After saving the demo script, give focus to the Console window. Enter the command setwd("C:\\ProgramDefinedFunctionsWithR") to point the working directory to the location of your script. Then enter the command source("functions.R") to execute the program.

Basic Function Syntax
The demo program begins by defining a simple R function that returns the sum of two numeric values in order to illustrate basic syntax:

my.sum = function(x, y) {
  result <- x + y
  return(result)
}

I named the function my.sum rather than just sum because R allows you overwrite built-in functions. In other words, if I had named my function sum, it would've killed the built-in sum function that adds up the values in an array or vector. Because R has many hundreds of built-in functions, you should try to make your program-defined function names different from built-in function names. Prepending program-defined function names with "my." is my personal preference, but is not a standard convention.

In R it's common to use the dot character in function and variable names to make them more readable (most languages, including C#, use the underscore character for better readability).
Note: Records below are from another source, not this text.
(* ===== verification/GrallocClaims.v ===== *)
(** * The graphics allocator: tables and locks *)

From Stdlib Require Import ZArith Lia.
From stdpp Require Import base gmap list numbers strings relations.
From S2P Require Import Prelude Gralloc.

Section claims.
Context `{GH : GrallocHeaders}.

(** ** Usage bits *)

Definition sw (usage : Z) : bool := has usage (Z.lor SW_WRITE_MASK SW_READ_MASK).

Lemma has_lor u v m : has (Z.lor u v) m = has u m || has v m.
Proof.
  unfold has. rewrite Z.land_lor_distr_l. rewrite <- negb_andb. f_equal.
  destruct (Z.eqb_spec (Z.land u m) 0) as [->|Hu]; [done|]. cbn [andb].
  destruct (Z.eqb_spec (Z.lor (Z.land u m) (Z.land v m)) 0) as [H|]; [|done]. by apply Z.lor_eq_0_iff in H as [? _].
Qed.

(** A usage that is part of another one has none of the bits that one lacks. *)
Lemma has_part u v m : Z.land v u = u -> has v m = false -> has u m = false.
Proof.
  unfold has. rewrite !negb_false_iff, !Z.eqb_eq. intros Hu Hv.
  rewrite <- Hu, (Z.land_comm v u), <- Z.land_assoc, Hv. apply Z.land_0_r.
Qed.

(** ** The invariant *)

(** The locks of a buffer: without locks it is not mapped; it is mapped exactly
    when it is locked for the processor, and then it is locked once. *)
Record data_ok (d : bo_data_t) : Prop := MkDataOk
  { do_count : 0 <= lock_count d;
    do_free : lock_count d = 0 -> locked_for d = 0;
    do_mapped : negb (map_data d =? 0) = sw (locked_for d);
    do_once : map_data d <> 0 -> lock_count d = 1 }.

Definition bo_ok (b : gbm_bo) : Prop := match bo_user b with Some d => data_ok d | None => True end.

(** Every buffer in the table exists, and has one handle. *)
Record gralloc_inv (g : gralloc) : Prop := MkGrallocInv
  { gi_null : bos g !! 0 = None;
    gi_bos : forall bo b, bos g !! bo = Some b -> bo_ok b;
    gi_live : forall h bo, gbm_bo_handle_map g !! h = Some bo -> bo <> 0 -> is_Some (bos g !! bo);
    gi_inj : forall h h' bo, gbm_bo_handle_map g !! h = Some bo -> gbm_bo_handle_map g !! h' = Some bo -> bo <> 0 -> h = h' }.

Lemma sw_0 : sw 0 = false.
Proof. reflexivity. Qed.

Lemma data_ok_0 : data_ok (MkBoData 0 0 0).
Proof. split; cbn; try (done || lia). Qed.
Lemma decode_holds t flags txn msg len its :
  0 <= flags < 256 -> 0 <= txn < 65536 -> holds t (qmi_packet_bytes flags txn msg len) its ->
  exists t', qmi_tlv_decode true (tlv_buf t) (tlv_size t) true flags = Ret (Some (t', Some txn))
    /\ tlv_buf t' = tlv_buf t /\ holds t' (qmi_packet_bytes flags txn msg len) its.
Proof.
  intros Hf Ht [Hh Hb Hs He]. exists (MkTlv false (tlv_buf t) (tlv_size t) 0). split; [|done].
  assert (load (tlv_buf t) 0 1 = Ret (le_bytes 1 flags)) as H1.
  { rewrite Hb. unfold qmi_packet_bytes. rewrite <- !app_assoc. apply (load_mid []); [done|by rewrite length_le_bytes]. }
  assert (load (tlv_buf t) 1 2 = Ret (le_bytes 2 txn)) as H2.
  { rewrite Hb. unfold qmi_packet_bytes. rewrite <- !app_assoc. apply load_mid; by rewrite length_le_bytes. }
  unfold qmi_tlv_decode. rewrite H1, H2. cbn [mbind outcome_bind]. by rewrite !le_val_bytes_small, Z.eqb_refl by (cbn; lia).
Qed.

(** A message that is built is read back.  Whatever items are added to a new
    message, in whatever order, encoding gives its bytes and length with the length
    field set, decoding them gives the transaction, and looking up a key gives
    the data of the first item with that key; lengths fit in 16 bits, the whole
    message in 32. *)
Theorem tlv_roundtrip junk txn msg_id msg_type its :
  0 <= txn < 65536 -> 0 <= msg_type < 256 -> Forall item_wf its -> Z.of_nat (length (items_bytes its)) < 4294967296 - 7 ->
  exists t0 t t1 buf t2, qmi_tlv_init true true txn msg_id msg_type = Ret t0 /\ set_all junk t0 its = Ret (Some t)
    /\ qmi_tlv_encode (Some t) = Ret (Some (t1, buf, Z.of_nat (length buf)))
    /\ load buf 5 2 = Ret (le_bytes 2 (Z.of_nat (length (items_bytes its))))
    /\ qmi_tlv_decode true buf (Z.of_nat (length buf)) true msg_type = Ret (Some (t2, Some txn))
    /\ forall id p1 d p2, its = p1 ++ (id, d) :: p2 -> id ∉ p1.*1 ->
         exists off, qmi_tlv_get t2 id = Ret (Some (off, Z.of_nat (length d))) /\ load buf off (Z.of_nat (length d)) = Ret d.
Proof.
  intros Htxn Htype Hwf Hlen.
  assert (holds (MkTlv true (qmi_packet_bytes msg_type txn msg_id 0) 7 0) (qmi_packet_bytes msg_type txn msg_id 0) []) as H0.
  { split; cbn [tlv_buf tlv_size tlv_error]; [done|by rewrite app_nil_r|done|done]. }
  destruct (set_all_holds junk _ its _ [] H0) as (t & Hset & Ht). cbn [app] in Ht.
  destruct (encode_holds _ _ _ _ _ _ Ht) as (t1 & Henc & Ht1). pose proof Ht1 as [Hh Hb Hs _].
  destruct (decode_holds _ _ _ _ _ _ Htype Htxn Ht1) as (t2 & Hdec & Hbuf & Ht2). rewrite Hs in Hdec.
  assert (tlv_size t2 < 4294967296) as Hsize by (destruct Ht2 as [Hh2 Hb2 Hs2 _]; rewrite Hs2, Hb2, length_app, Hh2; lia).
  eexists _, t, t1, (tlv_buf t1), t2. split_and!; [done|done|done| |done|].
  - rewrite Hb. unfold qmi_packet_bytes. rewrite !app_assoc, <- (app_assoc _ (le_bytes 2 _) (items_bytes its)).
    apply load_mid; [by rewrite !length_app, !length_le_bytes|by rewrite length_le_bytes].
  - intros id p1 d p2 Hi Hn. rewrite <- Hbuf. by eapply get_present.
Qed.

(** Asking for an item that is not there reads behind the message.  The loop
    of [qmi_tlv_get_item] compares the offset of the next item, counted from behind
    the header, with the size of the whole message, header included; so in every
    message of complete items it goes on for seven bytes too many, and the key is
    read outside the buffer. *)
Theorem absent_item_overruns t hdr its id :
  holds t hdr its -> Forall item_wf its -> tlv_size t < 4294967296 -> id ∉ its.*1 ->
  qmi_tlv_get t id = Fault.
Proof. intros. by eapply get_absent. Qed.

(** ** Examples *)

Definition demo_items : list (Z * list Z) := [(1, [10; 20; 30]); (2, []); (16, [7; 0; 0; 0])].

Lemma tlv_roundtrip_witness :
  exists t0 t t1 buf t2, qmi_tlv_init true true 5 2 0 = Ret t0 /\ set_all 170 t0 demo_items = Ret (Some t)
    /\ qmi_tlv_encode (Some t) = Ret (Some (t1, buf, Z.of_nat (length buf)))
    /\ load buf 5 2 = Ret (le_bytes 2 (Z.of_nat (length (items_bytes demo_items))))
    /\ qmi_tlv_decode true buf (Z.of_nat (length buf)) true 0 = Ret (Some (t2, Some 5))
    /\ forall id p1 d p2, demo_items = p1 ++ (id, d) :: p2 -> id ∉ p1.*1 ->
         exists off, qmi_tlv_get t2 id = Ret (Some (off, Z.of_nat (length d))) /\ load buf off (Z.of_nat (length d)) = Ret d.
Proof.
  apply (tlv_roundtrip 170 5 2 0 demo_items); [lia|lia| |vm_compute; reflexivity].
  repeat constructor; vm_compute; congruence.
Defined.

Definition demo_message : qmi_tlv :=
  MkTlv false (qmi_packet_bytes 0 5 2 16 ++ items_bytes demo_items) 23 0.

Lemma absent_item_overruns_witness : qmi_tlv_get demo_message 3 = Fault.
Proof.
  apply (absent_item_overruns demo_message (qmi_packet_bytes 0 5 2 16) demo_items).
  - split; vm_compute; reflexivity.
  - repeat constructor; vm_compute; congruence.
  - vm_compute. reflexivity.
  - vm_compute. intros H. repeat (apply elem_of_cons in H as [H|H]; [discriminate H|]). by apply elem_of_nil in H.
Defined.

(** An array of three bytes with a count of one byte is read back; with a count of
    four bytes the elements overwrite the upper bytes of the count. *)
Definition set_then_get (len_size : Z) : outcome (option (Z * Z * Z)) :=
  '(tlv, _) ← qmi_tlv_set_array true 170 (Some (MkTlv true (qmi_packet_bytes 0 5 2 0) 7 0)) 1 len_size [11; 12; 13] 3 1;
  match tlv with Some t => qmi_tlv_get_array 0 t 1 len_size | None => Ret None end.

Example array_count_1 : set_then_get 1 = Ret (Some (11, 3, 1)).
Proof. vm_compute. reflexivity. Qed.

Example array_count_4 : set_then_get 4 = Ret (Some (11, 3 + 256 * (11 + 256 * (12 + 256 * 13)), 0)).
Proof. vm_compute. reflexivity. Qed.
In R the "=" and "<-" assignment operators are usually interchangeable; I prefer to use "=" in the function signature and "<-" in the function body.

In this example I use the "return" keyword. Interestingly, by default R functions return the last expression in a function. Therefore, the function could've been written as:

my.sumterse = function(x, y) {
  x + y
}

If I'm defining a function interactively on-the-fly I'll sometimes omit the return keyword, but I think code is more readable and less error-prone with the return keyword. The code that calls the function is:

x <- 5.1
y <- 3
sum <- my.sum(x, y)
cat("Result of my.sum(x,y) = ", sum, "\n\n")

The R calling mechanism is straightforward and closely resembles that of other C-family languages.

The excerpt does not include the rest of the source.